Why does $\sum_{i,j}^\infty \frac{1}{i(i^2+j^2)}$ converge? According to Mathematica the series $\sum_{i,j=1}^\infty \frac{1}{i(i^2+j^2)}$ converges. Is there a simple argument to obtain the convergence? Maybe a dominating convergent series?
 A: By the integral test
$$\sum_{i=1}^\infty \frac{1}{i^3+ij^2}$$
is convergent and
$$\sum_{i=1}^\infty \frac{1}{i^3+ij^2} \leq \frac{1}{1+j^2}+ \int_{x=1}^\infty \frac{1}{x^3+xj^2} dx = \frac{1}{1+j^2}+ \int_{x=1}^\infty \frac{x}{x^4+x^2j^2} dx  \\
=\frac{1}{1+j^2}+ \frac{1}{2}\int_{u=1}^\infty \frac{1}{u(u+j^2)} du \\ =\frac{1}{1+j^2}+ \frac{1}{2}\lim_R \to \infty \int_1^R \frac{1}{j^2} \left( \frac{1}{u}-\frac{1}{u+j^2} \right) du \\=\frac{1}{1+j^2}+ \frac{1}{2j^2} \lim_R\left( \ln(u)-\ln(u+j^2) \right)_1^\infty=\frac{1}{1+j^2}+ \frac{\ln(1+j^2)}{2j^2}$$
Next, 
$$\sum_{j=1}^\infty \frac{\ln(1+j^2)}{2j^2} < \infty$$
by (Limit) comparison test (compare to $\sum \frac{1}{j^{\frac{3}{2}}}$)

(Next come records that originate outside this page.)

(* ===== verification/Exec.v ===== *)
(** * exec.c; sys_exec and the dispatcher

    exec() of src/exec.c, with sys_exec of src/sysfile.c, sys_sbrk of
    src/sysproc.c and the table of src/syscall.c.  [data] is the linker's
    symbol, [elf0] and [ph0] what the uninitialised locals elf and ph hold.
    The other process system calls are those of Proc.v, on the process table:
    they are the argument [proc_calls]. *)

From stdpp Require Import functions.
From S2P Require Import Prelude Str Spinlock Bytes Proc Pipe Kalloc Vm Disk Fs Kern File Sysfile.

Definition ELF_MAGIC : Z := 0x464C457F.
Definition ELF_PROG_LOAD : Z := 1.
Definition sizeof_elf : Z := 52.
Definition sizeof_ph : Z := 32.
Definition elf_magic (x : list Z) : Z := get32 x 0.
Definition elf_entry (x : list Z) : Z := get32 x 24.
Definition elf_phoff (x : list Z) : Z := get32 x 28.
Definition elf_phnum (x : list Z) : Z := get16 x 44.
Definition ph_type (x : list Z) : Z := get32 x 0.
Definition ph_off (x : list Z) : Z := get32 x 4.
Definition ph_vaddr (x : list Z) : Z := get32 x 8.
Definition ph_filesz (x : list Z) : Z := get32 x 16.
Definition ph_memsz (x : list Z) : Z := get32 x 20.

Section Exec.
Context (devsw : Z -> option ((nat -> Z -> M fsys (Z * list Z)) * (nat -> list Z -> M fsys Z))).
Context (name0 elf0 ph0 : list Z) (data : Z).

Definition k_readi (ip : nat) (off n : Z) : M kern (Z * list Z) := fs (readi devsw ip off n).

(** [bad:] *)
Definition exec_bad (pgdir : Z) (ip : option nat) : M kern Z :=
  when (truth pgdir) (memory (freevm pgdir));;
  match ip with Some ip => fs (iunlockput ip) | None => mret tt end;;
  mret (-1).

(** The loop over the program headers; [None] is a jump to [bad]. *)
Fixpoint exec_load (n : nat) (ip : nat) (pgdir off sz : Z) (phl : list Z) : M kern (option Z) :=
  match n with
  | O => mret (Some sz)
  | S n =>
      r ← k_readi ip (u32 off) sizeof_ph;
      let phl := splice phl 0 r.2 in
      if negb (r.1 =? sizeof_ph) then mret None
      else if negb (ph_type phl =? ELF_PROG_LOAD) then exec_load n ip pgdir (i32 (off + sizeof_ph)) sz phl
      else if ph_memsz phl <? ph_filesz phl then mret None
      else
        sz ← memory (allocuvm pgdir sz (ph_vaddr phl ⊕ ph_memsz phl));
        if sz =? 0 then mret None
        else
          l ← loaduvm k_mem set_mem (k_readi ip) pgdir (ph_vaddr phl) (ph_off phl) (ph_filesz phl);
          if l <? 0 then mret None
          else exec_load n ip pgdir (i32 (off + sizeof_ph)) sz phl
  end.

(** The loop over argv: the stack pointer and the pointers pushed. *)
Fixpoint exec_args (pgdir sp argc : Z) (argv : list (list Z)) (ptrs : list Z) : M kern (option (Z * list Z)) :=
  match argv with
  | [] => mret (Some (sp, ptrs))
  | a :: argv =>
      if MAXARG <=? argc then mret None
      else
        let sp := Z.land (sp ⊖ (Z.of_nat (length a) + 1)) (u32 (Z.lnot 3)) in
        r ← memory (copyout pgdir sp (a ++ [0]));
        if r <? 0 then mret None
        else exec_args pgdir sp (argc + 1) argv (ptrs ++ [sp])
  end.

(** The path after its last slash. *)
Fixpoint last_name (last s : list Z) : list Z :=
  match s with
  | [] => last
  | c :: s => last_name (if c =? slash then s else last) s
  end.

(** The guard page, the stack page and what is on it: the size and the stack
    pointer; [None] is a jump to [bad]. *)
Definition exec_stack (pgdir sz : Z) (argv : list (list Z)) : M kern (option (Z * Z)) :=
  let sz := PGROUNDUP sz in
  sz ← memory (allocuvm pgdir sz (sz ⊕ 2 * Kalloc.PGSIZE));
  if sz =? 0 then mret None
  else
    memory (clearpteu pgdir (sz ⊖ 2 * Kalloc.PGSIZE));;
    a ← exec_args pgdir sz 0 argv [];
    match a with
    | None => mret None
    | Some (sp, ptrs) =>
        let argc := Z.of_nat (length argv) in
        let ustack := [0xffffffff; argc; sp ⊖ (argc + 1) * 4] ++ ptrs ++ [0] in
        let sp := sp ⊖ (3 + argc + 1) * 4 in
        c ← memory (copyout pgdir sp (concat (map (le_bytes 4) ustack)));
        if c <? 0 then mret None else mret (Some (sz, sp))
    end.
(** switchuvm() changes registers only (Seg.v). *)
Definition exec_commit (path : list Z) (pgdir sz entry sp : Z) : M kern Z :=
  x ← me;
  let tf := p_tf x in
  upd_me (fun x => set_tf (mkTf (tf_eax tf) entry sp (tf_regs tf)) (set_sz sz (set_pgdir pgdir (set_name (take 15 (last_name path path)) x))));;
  memory (freevm (p_pgdir x));;
  mret 0.

Definition exec (path : list Z) (argv : list (list Z)) : M kern Z :=
  or_fail (k_namei devsw path) (fun ip =>
  fs (ilock ip);;
  r ← k_readi ip 0 sizeof_elf;
  let elf := splice elf0 0 r.2 in
  if u32 r.1 <? sizeof_elf then exec_bad 0 (Some ip)
  else if negb (elf_magic elf =? ELF_MAGIC) then exec_bad 0 (Some ip)
  else
    pgdir ← memory (setupkvm data);
    if pgdir =? 0 then exec_bad 0 (Some ip)
    else
      o ← exec_load (Z.to_nat (elf_phnum elf)) ip pgdir (i32 (elf_phoff elf)) 0 ph0;
      match o with
      | None => exec_bad pgdir (Some ip)
      | Some sz =>
          fs (iunlockput ip);;
          st ← exec_stack pgdir sz argv;
          match st with
          | None => exec_bad pgdir None
          | Some (sz, sp) => exec_commit path pgdir sz (elf_entry elf) sp
          end
      end).

(** The loop of sys_exec over the user's argv array, from [i]. *)
Fixpoint exec_argv (fuel : nat) (uargv i : Z) (argv : list (list Z)) : M kern (option (list (list Z))) :=
  match fuel with
  | O => halt SFuel
  | S fuel =>
      if MAXARG <=? i then mret None
      else
        uarg ← fetchint (uargv ⊕ 4 * i);
        match uarg with
        | None => mret None
        | Some uarg =>
            if uarg =? 0 then mret (Some argv)
            else
              s ← fetchstr (u32 uarg);
              match s with None => mret None | Some s => exec_argv fuel uargv (i + 1) (argv ++ [s]) end
        end
  end.
Definition sys_exec : M kern Z :=
  or_fail (argstr 0) (fun path =>
  or_fail (argint 1) (fun uargv =>
  or_fail (exec_argv (S (Z.to_nat MAXARG)) (u32 uargv) 0 []) (fun argv =>
  exec path argv))).

(** sys_getpid and sys_sbrk (with growproc) of src/sysproc.c. *)
Definition sys_getpid : M kern Z := x ← me; mret (p_pid x).
Definition grow (n : Z) : M kern Z :=
  x ← me;
  sz ← (if 0 <? n then memory (allocuvm (p_pgdir x) (p_sz x) (p_sz x ⊕ n))
        else if n <? 0 then memory (deallocuvm (p_pgdir x) (p_sz x) (p_sz x ⊕ n))
        else mret (p_sz x));
  if negb (n =? 0) && (sz =? 0) then mret (-1) else upd_me (set_sz sz);; mret 0.
Definition sys_sbrk : M kern Z :=
  or_fail (argint 0) (fun n =>
  x ← me;
  r ← grow n;
  if r <? 0 then mret (-1) else mret (i32 (p_sz x))).

(** ** syscall() *)
Context (proc_calls : Z -> option (M kern Z)).

Definition syscalls (num : Z) : option (M kern Z) :=
  if num =? 4 then Some sys_pipe
  else if num =? 5 then Some (sys_read devsw)
  else if num =? 7 then Some sys_exec
  else if num =? 8 then Some sys_fstat
  else if num =? 9 then Some (sys_chdir devsw)
  else if num =? 10 then Some sys_dup
  else if num =? 11 then Some sys_getpid
  else if num =? 12 then Some sys_sbrk
  else if num =? 15 then Some (sys_open devsw name0)
  else if num =? 16 then Some (sys_write devsw)
  else if num =? 17 then Some (sys_mknod devsw name0)
  else if num =? 18 then Some (sys_unlink devsw name0)
  else if num =? 19 then Some (sys_link devsw name0)
  else if num =? 20 then Some (sys_mkdir devsw name0)
  else if num =? 21 then Some sys_close
  else if (1 <=? num) && (num <=? 14) then proc_calls num
  else None.

Definition set_eax (r : Z) (x : proc) : proc :=
  set_tf (mkTf (u32 r) (tf_eip (p_tf x)) (tf_esp (p_tf x)) (tf_regs (p_tf x))) x.
Definition syscall : M kern unit :=
  x ← me;
  match syscalls (i32 (tf_eax (p_tf x))) with
  | Some h => r ← h; upd_me (set_eax r)
  | None => upd_me (set_eax (-1))
  end.
End Exec.
Lemma free_file_spec l : forall k f, free_file l k = Some f -> exists j x, f = (k + j)%nat /\ l !! j = Some x /\ f_ref x = 0.
Proof.
  induction l as [|x l IH]; intros k f; cbn; [done|]. destruct (Z.eqb_spec (f_ref x) 0); [intros [= <-]; exists 0%nat, x; by rewrite Nat.add_0_r|].
  intros H. destruct (IH _ _ H) as (j & y & -> & Hj & Hy). exists (S j), y. by rewrite Nat.add_succ_r.
Qed.
Lemma filealloc_files ext s o s' : files ext s -> filealloc s = Ok o s' -> length (k_ftable s') = length (k_ftable s) /\ k_proc s' = k_proc s /\
  match o with Some f => files (plus ext (one f)) s' /\ (f < length (k_ftable s'))%nat | None => files ext s' end.
Proof.
  intros Hf H. unfold filealloc in H. minv H u s1 H1. apply ft_acquire_inv in H1 as ->. minv H s0 s1 H1. injection H1 as <- <-. cbn [set_ftlock k_ftable] in H.
  destruct (free_file (k_ftable s) 0) as [f|] eqn:Ef.
  - apply free_file_spec in Ef as (j & x & -> & Hx & Hr). minv H u2 s2 H2. apply upd_file_inv in H2 as (y & Hy & ->). minv H u3 s3 H3. apply ft_release_inv in H3 as ->. injection H as <- <-.
    cbn [set_ftlock k_ftable Nat.add] in *. simplify_eq. split; [apply length_insert|]. split; [done|]. split; [|cbn; rewrite length_insert; by eapply lookup_lt_Some].
    apply files_relock. eapply files_entry; [done|done| |done]. intros g. unfold plus. cbn. lia.
  - minv H u3 s3 H3. apply ft_release_inv in H3 as ->. injection H as <- <-. split; [done|]. split; [done|]. destruct Hf as [F1 F2 F3 F4 F5]. by split.
Qed.
Lemma filedup_files ext s f a s' : files ext s -> filedup f s = Ok a s' -> files (plus ext (one f)) s'.
Proof.
  intros Hf H. unfold filedup in H. minv H u s1 H1. apply ft_acquire_inv in H1 as ->. minv H x s1 H1. apply file_at_inv in H1 as [Hx ->]. destruct (Z.ltb_spec (f_ref x) 1); [done|].
  minv H u2 s2 H2. apply upd_file_inv in H2 as (y & Hy & ->). minv H u3 s3 H3. apply ft_release_inv in H3 as ->. injection H as <- <-. cbn [set_ftlock k_ftable] in *. simplify_eq.
  apply files_relock. eapply files_entry; [done|done| |cbn; lia]. intros g. unfold plus. cbn. lia.
Qed.
Lemma pipe_close_frames p w : frames (pipe_close p w).
Proof. unfold pipe_close. frame. Qed.
Lemma fileclose_files ext s f a s' : files ext s -> fileclose f s = Ok a s' -> files (minus ext (one f)) s'.
Proof.
  intros Hf H. unfold fileclose in H. minv H u s1 H1. apply ft_acquire_inv in H1 as ->. minv H x s1 H1. apply file_at_inv in H1 as [Hx ->]. destruct (Z.ltb_spec (f_ref x) 1); [done|].
  minv H u2 s2 H2. apply upd_file_inv in H2 as (y & Hy & ->). minv H ff s3 H3. apply file_at_inv in H3 as [Hff ->]. cbn [set_ftlock set_ftable k_ftable] in *. simplify_eq.
  rewrite list_lookup_insert_eq in Hff by (by eapply lookup_lt_Some). injection Hff as <-. cbn [f_ref set_f_ref f_type] in H. destruct (Z.ltb_spec 0 (f_ref x - 1)).
  - apply ft_release_inv in H as ->. apply files_relock. eapply files_entry; [done|done| |cbn; lia]. intros g. unfold minus. cbn. lia.
  - minv H u4 s4 H4. apply upd_file_inv in H4 as (z & Hz & ->). cbn [set_ftlock set_ftable k_ftable] in *. rewrite list_lookup_insert_eq in Hz by (by eapply lookup_lt_Some). injection Hz as <-.
    rewrite list_insert_insert_eq in H. minv H u5 s5 H5. apply ft_release_inv in H5 as ->.
    eapply files_apart; [|apply files_relock; eapply (files_entry ext _ s f x (set_f_type FD_NONE (set_f_ref 0 (set_f_ref (f_ref x - 1) x)))); [done|done| |done]; intros g; unfold minus; cbn; replace (f_ref x) with 1 by lia; lia].
    destruct (f_type x); [|by eapply pipe_close_frames|]; [by injection H as <- <-|].
    match type of H with ?m _ = _ => assert (Hm : frames m) by frame; exact (Hm _ _ _ H) end.
Qed.
Lemma free_fd_spec l : forall k fd, 0 <= k -> free_fd l k = Some fd -> exists j, fd = k + Z.of_nat j /\ l !! j = Some None /\ forall i, (i < j)%nat -> exists g, l !! i = Some (Some g).
Proof.
  induction l as [|o l IH]; intros k fd Hk; cbn; [done|]. destruct o as [g|]; [|intros [= <-]; exists 0%nat; rewrite Z.add_0_r; split_and!; [done|done|lia]].
  intros H. destruct (IH (k + 1) fd ltac:(lia) H) as (j & -> & Hj & Hall). exists (S j). split_and!; [lia|done|]. intros [|i] Hi; [by exists g|]. apply Hall. lia.
Qed.
(** A descriptor changes. *)
Lemma files_fd ext ext' s k o o' : files ext s -> p_ofile (k_proc s) !! k = Some o -> (forall f, o' = Some f -> (f < length (k_ftable s))%nat) ->
  (forall g, ext' g = ext g + (if bool_decide (o = Some g) then 1 else 0) - (if bool_decide (o' = Some g) then 1 else 0)) ->
  files ext' (set_proc (set_ofile (<[k := o']> (p_ofile (k_proc s))) (k_proc s)) s).
Proof.
  intros [H1 H2 H3 H4 H5] Hk Ho He. split; cbn [set_proc k_ftlock k_proc k_ftable p_ofile set_ofile]; try done.
  - by rewrite length_insert.
  - intros fd f [(-> & -> & _)|(_ & Hf)]%list_lookup_insert_Some; [by apply Ho|by eapply H3].
  - intros f x Hx. rewrite (H4 f x Hx), (uses_insert f _ _ _ o' Hk), He. lia.
Qed.
Lemma fdalloc_files ext s f o s' : files ext s -> (f < length (k_ftable s))%nat -> fdalloc f s = Ok o s' -> k_ftable s' = k_ftable s /\
  match o with
  | Some fd => files (minus ext (one f)) s' /\ 0 <= fd /\ p_ofile (k_proc s') !! Z.to_nat fd = Some (Some f)
  | None => files ext s'
  end.
Proof.
  intros Hf Hlt H. unfold fdalloc, me in H. minv H x s1 H1. injection H1 as <- <-. destruct (free_fd (p_ofile (k_proc s)) 0) as [fd|] eqn:E; [|by injection H as <- <-].
  minv H u s2 H2. injection H2 as <- <-. injection H as <- <-. split; [done|]. apply free_fd_spec in E as (j & -> & Hj & _); [|done]. rewrite Z.add_0_l, Nat2Z.id. split_and!; [|lia|].
  - eapply files_fd; [done|done|by intros ? [= <-]|]. intros g. unfold minus, one. rewrite (bool_decide_false (None = _)) by done. destruct (decide (g = f)) as [->|]; [by rewrite !bool_decide_true by done; lia|]. rewrite !bool_decide_false by congruence. lia.
  - cbn. by apply list_lookup_insert_eq, lookup_lt_Some with None.
Qed.
Lemma upd_file_files ext s f g a s' : files ext s -> upd_file f g s = Ok a s' -> (forall x, f_ref (g x) = f_ref x) ->
  (forall x, f_type (g x) = f_type x) \/ 0 < uses f (p_ofile (k_proc s)) + ext f -> files ext s' /\ k_proc s' = k_proc s /\ length (k_ftable s') = length (k_ftable s).
Proof.
  intros Hf H Hr Ht. apply upd_file_inv in H as (x & Hx & ->). split; [|cbn; by rewrite length_insert]. eapply files_entry; [done|done|intros h; rewrite Hr; lia|]. rewrite Hr. intros Hz.
  destruct Ht as [Ht|Ht]; [rewrite Ht; by apply (fi_free _ _ Hf f)|]. rewrite (fi_ref _ _ Hf f x Hx) in Hz. lia.
Qed.
(** ** The stack *)

Lemma word_mask x : 0 <= x < 2 ^ 32 -> Z.land x (u32 (Z.lnot 3)) = 4 * (x / 4).
Proof.
  intros Hx. change (u32 (Z.lnot 3)) with (Z.ldiff (Z.ones 32) (Z.ones 2)).
  assert (E : Z.land x (Z.ldiff (Z.ones 32) (Z.ones 2)) = Z.ldiff (Z.land x (Z.ones 32)) (Z.ones 2)).
  { apply Z.bits_inj'. intros n _. by rewrite !Z.land_spec, !Z.ldiff_spec, Z.land_spec, andb_assoc. }
  rewrite E, Z.land_ones, Z.mod_small by lia. rewrite Z.ldiff_ones_r by lia. rewrite Z.shiftl_mul_pow2, Z.shiftr_div_pow2 by lia. change (2 ^ 2) with 4. lia.
Qed.
(** Where a string goes, below [sp]. *)
Definition slot (sp : Z) (a : list Z) : Z := 4 * ((sp - (Z.of_nat (length a) + 1)) / 4).
(** The stack pointer, the pointers and the memory when [argv] is pushed. *)
Fixpoint pushed (sp : Z) (U : mem) (argv : list (list Z)) : Z * list Z * mem :=
  match argv with
  | [] => (sp, [], U)
  | a :: argv => let '(sp', ptrs, U') := pushed (slot sp a) (put_bytes U (slot sp a) (a ++ [0])) argv in (sp', slot sp a :: ptrs, U')
  end.
Lemma slot_le sp a : slot sp a + Z.of_nat (length a) + 1 <= sp.
Proof. unfold slot. Z.to_euclidean_division_equations. lia. Qed.

Lemma pushed_spec argv : forall sp U, let '(sp', ptrs, U') := pushed sp U argv in
  sp' <= sp /\ length ptrs = length argv /\ (sp mod 4 = 0 -> sp' mod 4 = 0) /\ (forall x, x < sp' \/ sp <= x -> U' x = U x) /\
  forall i p a, ptrs !! i = Some p -> argv !! i = Some a -> sp' <= p /\ p + Z.of_nat (length a) < sp /\ lies_at U' p (a ++ [0]).
Proof.
  induction argv as [|a argv IH]; intros sp U; cbn [pushed]; [by split_and!|]. specialize (IH (slot sp a) (put_bytes U (slot sp a) (a ++ [0]))). pose proof (slot_le sp a) as Hsl.
  destruct (pushed (slot sp a) (put_bytes U (slot sp a) (a ++ [0])) argv) as [[sp' ptrs] U']. destruct IH as (H1 & H2 & H3 & H4 & H5). split_and!; [lia|cbn; lia| | |].
  - intros _. apply H3. unfold slot. rewrite Z.mul_comm. by apply Z.mod_mul.
  - intros x Hx. rewrite H4 by lia. apply put_bytes_out. rewrite length_app. cbn [length]. lia.
  - intros [|i] p b Hp Hb; simplify_eq/=.
    + split; [lia|]. split; [lia|]. eapply lies_ext; [|apply put_bytes_lies]. intros x Hx. apply H4. lia.
    + destruct (H5 i p b Hp Hb) as (? & ? & ?). split; [done|]. split; [lia|done].
Qed.

Section Stack.
Context (k0 : kmem) (L0 : list Z) (own0 : gmap Z role) (d : Z).
Context (Hnew : forall p r, own0 !! p = Some r -> dir_of r <> d) (Hw0 : world k0 L0 own0).

(** The stack is the last page, below it is the guard page. *)
Lemma exec_args_run n L own T P argv : 2 <= n -> forall sp argc ptrs U s, image k0 L0 own0 d (n - 2) n U (k_mem s) L own T P -> 0 <= sp <= PGSIZE * n -> argc + Z.of_nat (length argv) <= MAXARG ->
  PGSIZE * (n - 1) <= (pushed sp U argv).1.1 -> exists k, exec_args d sp argc argv ptrs s = Ok (Some ((pushed sp U argv).1.1, ptrs ++ (pushed sp U argv).1.2)) (set_mem k s) /\
    image k0 L0 own0 d (n - 2) n (pushed sp U argv).2 k L own T P.
Proof.
  intros Hn2. induction argv as [|a argv IH]; intros sp argc ptrs U s Hi Hsp Hc Hfit; cbn [exec_args].
  { exists (k_mem s). rewrite set_mem_same. cbn. by rewrite app_nil_r. }
  pose proof (ig_range _ _ _ _ _ _ _ _ _ _ _ _ Hi) as Hn. cbn [length] in Hc. rewrite (proj2 (Z.leb_gt _ _)) by lia. cbn [pushed] in *. pose proof (slot_le sp a) as Hsl.
  pose proof (pushed_spec argv (slot sp a) (put_bytes U (slot sp a) (a ++ [0]))) as Hps. specialize (IH (slot sp a) (argc + 1) (ptrs ++ [slot sp a]) (put_bytes U (slot sp a) (a ++ [0]))).
  destruct (pushed (slot sp a) (put_bytes U (slot sp a) (a ++ [0])) argv) as [[sp' ps] U']. cbn [fst snd] in *. destruct Hps as (Hle & _).
  assert (Hlow : PGSIZE * (n - 1) <= slot sp a) by lia. assert (Hnz : 0 <= slot sp a) by (unfold PGSIZE in *; lia).
  assert (Ha : Z.land (sp ⊖ (Z.of_nat (length a) + 1)) (u32 (Z.lnot 3)) = slot sp a).
  { unfold UVPN, PGSIZE in *. rewrite u32_id by (unfold slot in *; Z.to_euclidean_division_equations; lia). apply word_mask. unfold slot in *. Z.to_euclidean_division_equations. lia. }
  rewrite Ha. destruct (image_copyout _ _ _ _ Hnew (n - 2) n U (k_mem s) L own T P (slot sp a) (a ++ [0]) Hi) as (k1 & E1 & Hi1); [done|rewrite length_app; cbn [length]; lia| |].
  { intros x Hx. unfold PGSIZE in *. Z.to_euclidean_division_equations. lia. }
  rewrite (bind_ok _ _ _ _ _ (memory_run _ s _ _ E1)). change (0 <? 0) with false. cbn iota.
  destruct (IH (set_mem k1 s) Hi1) as (k2 & E2 & Hi2); [lia|lia|done|]. exists k2. split; [|done]. rewrite <- app_assoc in E2. exact E2.
Qed.

(** What exec_stack leaves on the stack: the words from [ustack] and the strings. *)
Definition ustack (sp : Z) (ptrs : list Z) : list Z := [0xffffffff; Z.of_nat (length ptrs); sp - (Z.of_nat (length ptrs) + 1) * 4] ++ ptrs ++ [0].
Definition esp_of (sz : Z) (argv : list (list Z)) : Z := (pushed sz (fun _ => 0) argv).1.1 - (3 + Z.of_nat (length argv) + 1) * 4.
Definition stack_mem (sz : Z) (U : mem) (argv : list (list Z)) : mem :=
  let '(sp, ptrs, U') := pushed sz U argv in put_bytes U' (esp_of sz argv) (concat (map (le_bytes 4) (ustack sp ptrs))).

Lemma pushed_sp argv : forall sp U U', (pushed sp U argv).1 = (pushed sp U' argv).1.
Proof.
  induction argv as [|a argv IH]; intros sp U U'; cbn [pushed]; [done|]. specialize (IH (slot sp a) (put_bytes U (slot sp a) (a ++ [0])) (put_bytes U' (slot sp a) (a ++ [0]))).
  destruct (pushed _ (put_bytes U _ _) argv) as [[? ?] ?], (pushed _ (put_bytes U' _ _) argv) as [[? ?] ?]. cbn in *. by simplify_eq.
Qed.
Lemma words_length l : length (concat (map (le_bytes 4) l)) = (4 * length l)%nat.
Proof. induction l as [|w l IH]; [done|]. cbn [map concat length]. rewrite length_app, le_bytes_length, IH. lia. Qed.

Lemma exec_stack_run sz U L own T P argv s (n := pages sz + 2) : image k0 L0 own0 d (-1) (pages sz) U (k_mem s) L own T P -> 0 <= sz -> PGSIZE * n < KERNBASE -> 1027 <= Z.of_nat (length L + size T) ->
  Z.of_nat (length argv) <= MAXARG -> PGSIZE * (n - 1) <= esp_of (PGSIZE * n) argv ->
  exists k L' own' T' P', exec_stack d sz argv s = Ok (Some (PGSIZE * n, esp_of (PGSIZE * n) argv)) (set_mem k s) /\ image k0 L0 own0 d (n - 2) n (stack_mem (PGSIZE * n) U argv) k L' own' T' P'.
Proof.
  intros Hi Hsz Hk Hroom Hargc Hesp. assert (Hp : 0 <= pages sz) by (unfold pages, PGSIZE; apply Z.div_pos; lia).
  assert (Hsz' : sz <= PGSIZE * pages sz) by (unfold pages, PGSIZE; Z.to_euclidean_division_equations; lia). assert (Hpg : forall m, pages (PGSIZE * m) = m) by (intros m; unfold pages, PGSIZE; Z.to_euclidean_division_equations; lia).
  unfold exec_stack. rewrite pages_up by (subst n; unfold KERNBASE, PGSIZE in *; lia). replace (PGSIZE * pages sz ⊕ 2 * PGSIZE) with (PGSIZE * n) by (rewrite u32_id; subst n; unfold KERNBASE, PGSIZE in *; lia).
  destruct (image_alloc _ _ _ _ Hw0 (-1) (pages sz) U (k_mem s) L own T P (PGSIZE * pages sz) (PGSIZE * n) Hi) as (k1 & L1 & own1 & T1 & P1 & E1 & Hi1 & Hc1); rewrite ?Hpg; [done|subst n; unfold PGSIZE; lia|done|subst n; lia|]. rewrite Hpg in Hi1.
  rewrite (bind_ok _ _ _ _ _ (memory_run _ s _ _ E1)). rewrite (proj2 (Z.eqb_neq _ 0)) by (subst n; unfold PGSIZE; lia).
  replace (PGSIZE * n ⊖ 2 * PGSIZE) with (PGSIZE * (n - 2)) by (rewrite u32_id; subst n; unfold KERNBASE, PGSIZE in *; lia).
  destruct (image_clear _ _ _ _ Hnew n U k1 L1 own1 T1 P1 (n - 2) Hi1) as (k2 & P2 & E2 & Hi2); [subst n; lia|]. set (s1 := set_mem k1 s) in *. rewrite (bind_ok _ _ _ _ _ (memory_run _ s1 _ _ E2)). set (s2 := set_mem k2 s1).
  pose proof (pushed_spec argv (PGSIZE * n) U) as Hps. unfold stack_mem. assert (Eesp : esp_of (PGSIZE * n) argv = (pushed (PGSIZE * n) U argv).1.1 - (3 + Z.of_nat (length argv) + 1) * 4) by (unfold esp_of; by rewrite (pushed_sp argv (PGSIZE * n) (fun _ => 0) U)).
  destruct (exec_args_run n L1 own1 T1 P2 argv ltac:(subst n; lia) (PGSIZE * n) 0 [] U s2 Hi2) as (k3 & E3 & Hi3); [subst n; unfold PGSIZE in *; lia|lia|lia|].
  mstep E3. destruct (pushed (PGSIZE * n) U argv) as [[sp ptrs] U'] eqn:Ep. cbn [fst snd] in *. destruct Hps as (Hle & Hlen & _). rewrite app_nil_l in *. 
  assert (Hw : sp - (3 + Z.of_nat (length argv) + 1) * 4 = sp ⊖ (3 + Z.of_nat (length argv) + 1) * 4 /\ sp ⊖ (Z.of_nat (length argv) + 1) * 4 = sp - (Z.of_nat (length argv) + 1) * 4).
  { subst n. unfold KERNBASE, PGSIZE in *. rewrite !u32_id by lia. lia. }
  destruct Hw as [Hw1 Hw2]. rewrite Hw2, <- Hw1, <- Eesp.
  assert (Hus : [0xffffffff; Z.of_nat (length argv); sp - (Z.of_nat (length argv) + 1) * 4] ++ ptrs ++ [0] = ustack sp ptrs) by (unfold ustack; by rewrite Hlen). rewrite Hus.
  destruct (image_copyout _ _ _ _ Hnew (n - 2) n U' k3 L1 own1 T1 P2 (esp_of (PGSIZE * n) argv) (concat (map (le_bytes 4) (ustack sp ptrs))) Hi3) as (k4 & E4 & Hi4).
  { subst n. unfold PGSIZE in *. lia. }
  { rewrite words_length. unfold ustack. rewrite !length_app. cbn [length]. subst n. unfold PGSIZE in *. lia. }
  { intros a Ha. subst n. unfold PGSIZE in *. Z.to_euclidean_division_equations. lia. }
  rewrite (bind_ok _ _ _ _ _ (memory_run _ (set_mem k3 s2) _ _ E4)). change (0 <? 0) with false. cbn iota. exists k4, L1, own1, T1, P2. split; [done|exact Hi4].
Qed.
End Stack.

and $\sum_{j=1}^\infty \frac{1}{1+j^2}$ is convergent.
A: Divide your sum into $i \leq j$ and $i > j$ parts:
$$\sum_{i \leq j} {1 \over i(i^2 + j^2)} + \sum_{i > j} {1 \over i(i^2 + j^2)}$$
In the first sum use that $i^2 + j^2 > j^2$ and in the second sum use that $i^2 + j^2 > i^2$ to get a bound of
$$\sum_{\{(i,j):\, i \leq j\}} {1 \over ij^2} + \sum_{\{(i,j):\, i > j\}} {1 \over i^3}$$
In the first sum, the $i$ summation is bounded by $C\ln j$, so since the sum of ${\ln j \over j^2}$ is finite, the first sum converges. In the second sum, the sum in $j$ gives you a factor of $i$, so since the sum in $i$ of ${1 \over i^2}$ is finite the second sum converges as well.